I'm saying that's not ok and she should trigger a by-election and contest it as the independent candidate she clearly always was, giving her constituents an honest election. She knows this is a moral issue because she brushes it off in her letter by presupposing the outcome of that election and saying her constituents would have voted for her anyway.

But she won't let them have an actual say.

Are folks trying to find a way to make Rosie in the wrong. I find this surprising. Much of what the top tier have been up to has come to light since this election.

but more than that, she’s not the issue, starmer is, and raynor, no one should try to deflect from that. From the dishonesty, the greed.

TempestTost · 30/09/2024 17:35

I there was a requirement to have a by-election if an MP left the party they had been a member of, it would tend to undermine the fact that we vote for MPs, not parties.

And that is a really important distinction. Undermining it is another step towards parties being more centrally controlled and MPs having less power to represent their constituents.

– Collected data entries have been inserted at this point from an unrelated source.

Lemma wf_rel_suffixed (rel : list string) :
  rel <> [] -> wf_rel rel = true ->
  wf_rel (removelast rel ++ [(last rel "" ++ ".prompt.txt")%string]) = true.
Proof.
  intros N W. unfold wf_rel. rewrite forallb_app. cbn [forallb].
  rewrite (forallb_removelast _ _ W), wf_part_suffixed; [reflexivity|].
  right. now apply forallb_last.
Qed.

(** Parsing the key of a file of the workspace with [.prompt.txt]
    added gives the names of the file, the suffix added to the last. *)
Lemma Path_key_suffixed (rel : list string) :
  rel <> [] -> wf_rel rel = true ->
  Path (PyStr.join_slash rel ++ ".prompt.txt")
  = removelast rel ++ [(last rel "" ++ ".prompt.txt")%string].
Proof.
  intros N W.
  rewrite (app_removelast_last "" N) at 1.
  rewrite join_snoc. apply Path_join; [|now apply wf_rel_suffixed].
  destruct (removelast rel); discriminate.
Qed.

Lemma name_wf (p : t) : wf p = true -> name p = "" \/ wf_part (name p) = true.
Proof.
  destruct p as [|a [|b l]]; cbn [wf name]; intros W.
  - now left.
  - destruct (is_root a); [now left|right].
    cbn [wf_rel forallb] in W. now apply andb_true_iff in W as [W _].
  - right. assert (W' : wf_rel (b :: l) = true).
    { destruct (is_root a); [exact W|].
      cbn [wf_rel forallb] in W. now apply andb_true_iff in W as [_ W]. }
    change (last (a :: b :: l) "") with (last (b :: l) "").
    apply forallb_last; [discriminate|exact W'].
Qed.

End ParseJoin.

(** ** The place of the output file *)

Section OutputFile.

Import GitHubAnalyzer.

Lemma length_append (a b : string) :
  String.length (a ++ b) = String.length a + String.length b.
Proof. induction a as [|c a IH]; cbn [append String.length]; [reflexivity|now rewrite IH]. Qed.

Lemma suffixed_differs (x : string) : (x ++ ".prompt.txt")%string <> x.
Proof.
  intros H. apply (f_equal String.length) in H.
  rewrite length_append in H. cbn [String.length] in H. lia.
Qed.

(** The output file of a well-formed path, by names. *)
Lemma output_file_names (self : GitHubAnalyzer.t) (f : PurePath.t) :
  PurePath.wf f = true ->
  output_file_of self f = PurePath.Path (temp_dir self) ++ output_names self f /\
  output_names self f <> [] /\
  PurePath.wf_rel (output_names self f) = true.
Proof.
  intros W. unfold output_file_of, key_of, output_names.
  destruct (PurePath.relative_to f _) as [rel|e] eqn:R.
  - apply relative_to_ok in R as [_ Wrel]. specialize (Wrel W).
    destruct rel as [|a rel].
    + repeat split. discriminate.
    + assert (N : a :: rel <> []) by discriminate.
      rewrite (str_wf_rel _ Wrel), (Path_key_suffixed _ N Wrel).
      pose proof (wf_rel_suffixed _ N Wrel) as Ws.
      rewrite (joinpath_rel _ _ Ws). repeat split; trivial.
      destruct (removelast (a :: rel)); discriminate.
  - pose proof (wf_part_suffixed _ (name_wf f W)) as Wp.
    assert (Ws : PurePath.wf_rel [(PurePath.name f ++ ".prompt.txt")%string] = true)
      by (cbn; now rewrite Wp).
    change (PurePath.name f ++ ".prompt.txt")%string
      with (PyStr.join_slash [(PurePath.name f ++ ".prompt.txt")%string]) at 1.
    rewrite (Path_join [(PurePath.name f ++ ".prompt.txt")%string]
               ltac:(discriminate) Ws), (joinpath_rel _ _ Ws).
    repeat split; trivial. discriminate.
Qed.

Lemma suffixed_not_dotdot (x : string) :
  negb ((x ++ ".prompt.txt")%string =? "..") = true.
Proof.
  apply negb_true_iff, String.eqb_neq. intros H.
  apply (f_equal String.length) in H. rewrite length_append in H.
  cbn [String.length] in H. lia.
Qed.

Lemma output_names_no_dotdot (self : GitHubAnalyzer.t) (f : PurePath.t) :
  no_dotdot f = true -> no_dotdot (output_names self f) = true.
Proof.
  intros D. unfold output_names.
  destruct (PurePath.relative_to f _) as [rel|e] eqn:R.
  - apply relative_to_ok in R as [-> _]. unfold no_dotdot in D.
    rewrite forallb_app in D. apply andb_true_iff in D as [_ D].
    destruct rel as [|a rel]; [reflexivity|].
    unfold no_dotdot. rewrite forallb_app. cbn [forallb].
    now rewrite (forallb_removelast _ _ D), suffixed_not_dotdot.
  - unfold no_dotdot. cbn [forallb]. now rewrite suffixed_not_dotdot.
Qed.

(** X9. The output file of a path in which no name is [..] lies in the
    workspace: it is the workspace followed by names none of which is
    [..], those of the file with [.prompt.txt] added to the last when
    the file is in the workspace, and the bare name of the file with
    [.prompt.txt] added when it is not. *)
Theorem output_file_is_in_the_workspace
    (self : GitHubAnalyzer.t) (file_path : PurePath.t) :
  PurePath.wf file_path = true ->
  no_dotdot file_path = true ->
  output_file_of self file_path
    = PurePath.Path (temp_dir self) ++ output_names self file_path /\
  output_names self file_path <> [] /\
  no_dotdot (output_names self file_path) = true.
Proof.
  intros W D. destruct (output_file_names self file_path W) as (E & N & _).
  split; [exact E|]. split; [exact N|]. now apply output_names_no_dotdot.
Qed.

Lemma output_file_is_in_the_workspace_witness :
  output_file_of Scenario.me PromptScenario.main_py
    = ["/"; "tmp"; "w"; "src"; "main.py.prompt.txt"] /\
  output_file_of Scenario.me PromptScenario.a_x_py
    = ["/"; "tmp"; "w"; "x.py.prompt.txt"].
Proof.
  split.
  - exact (proj1 (output_file_is_in_the_workspace Scenario.me
                    PromptScenario.main_py eq_refl eq_refl)).
  - exact (proj1 (output_file_is_in_the_workspace Scenario.me
                    PromptScenario.a_x_py eq_refl eq_refl)).
Defined.

(** X10. The output file is never the file that is rendered, so that
    the [finally] clause, which removes the output file, cannot remove
    the source. *)
Theorem output_file_is_not_the_source
    (self : GitHubAnalyzer.t) (file_path : PurePath.t) :
  PurePath.wf file_path = true ->
  output_file_of self file_path <> file_path.
Proof.
  intros W H. destruct (output_file_names self file_path W) as (E & N & Ws).
  rewrite H in E.
  pose proof (relative_to_app (PurePath.Path (temp_dir self)) _ Ws) as R.
  rewrite <- E in R.
  assert (O : output_names self file_path
              = match output_names self file_path with
                | [] => ["..prompt.txt"]
                | a :: l =>
                    removelast (a :: l)
                    ++ [(last (a :: l) "" ++ ".prompt.txt")%string]
                end).
  { unfold output_names at 1. rewrite R.
    destruct (output_names self file_path); reflexivity. }
  destruct (output_names self file_path) as [|a rel]; [discriminate O|].
  assert (L : removelast (a :: rel) ++ [(last (a :: rel) "" ++ ".prompt.txt")%string]
              = removelast (a :: rel) ++ [last (a :: rel) ""]).
  { rewrite <- O. apply app_removelast_last. discriminate. }
  apply app_inj_tail in L as [_ L]. now apply suffixed_differs in L.
Qed.

Lemma output_file_is_not_the_source_witness :
  output_file_of Scenario.me PromptScenario.main_py <> PromptScenario.main_py.
Proof.
  exact (output_file_is_not_the_source Scenario.me PromptScenario.main_py eq_refl).
Defined.

Lemma resolve_app (base names : list string) :
  names <> [] -> PurePath.wf_rel names = true -> FS.resolve (base ++ names) <> [].
Proof.
  intros N W. destruct base as [|r tl]; cbn [app].
  - destruct names as [|a l]; [contradiction|]. cbn [FS.resolve].
    cbn [PurePath.wf_rel forallb] in W. apply andb_true_iff in W as [Wa _].
    rewrite (wf_part_not_root _ Wa). discriminate.
  - cbn [FS.resolve]. destruct (PurePath.is_root r); [|discriminate].
    destruct tl; [exact N|discriminate].
Qed.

UtopiaPlanitia · 30/09/2024 17:39

Tweet by Jean Hatchet:

https://x.com/JeanHatchet/status/1840692581669216548
‘It’s a fraught landscape out there right now. Women hacking lumps out of each other, for this or that political digression, when we should be pulling together. Please remember too that Rosie Duffield brought “only women have a cervix” right to Starmer’s door and then the UK media made a laughing stock of politician after politician with the question “what is a woman?”. She took up arms on behalf of women - and I think she would have done it whatever party she was in. Because integrity. That’s all we need. Not division but honesty and integrity. Then we can all work together - egos aside. Main character ambitions ditched. The women needing to kick other women into some sort of “pure” shape aren’t useful, they are harmful. We are misfits and rebels. Proudly so. That’s always going to be a messy women’s army. But we CAN be rebels together.

Insightful response to Jean’s tweet:

https://x.com/PHughes74470229/status/1840705813968540146
Perhaps one reason Rosie left is because-at some point acceptance that your mental health has to come first, even before working in the hope of change. She is a survivor and needs no apology for leaving another abusive relationship. Rosie has so much support for her integrity.’

NoWordForFluffy · 30/09/2024 17:44

The women needing to kick other women into some sort of “pure” shape aren’t useful, they are harmful.

A few of the regulars on here could learn from this!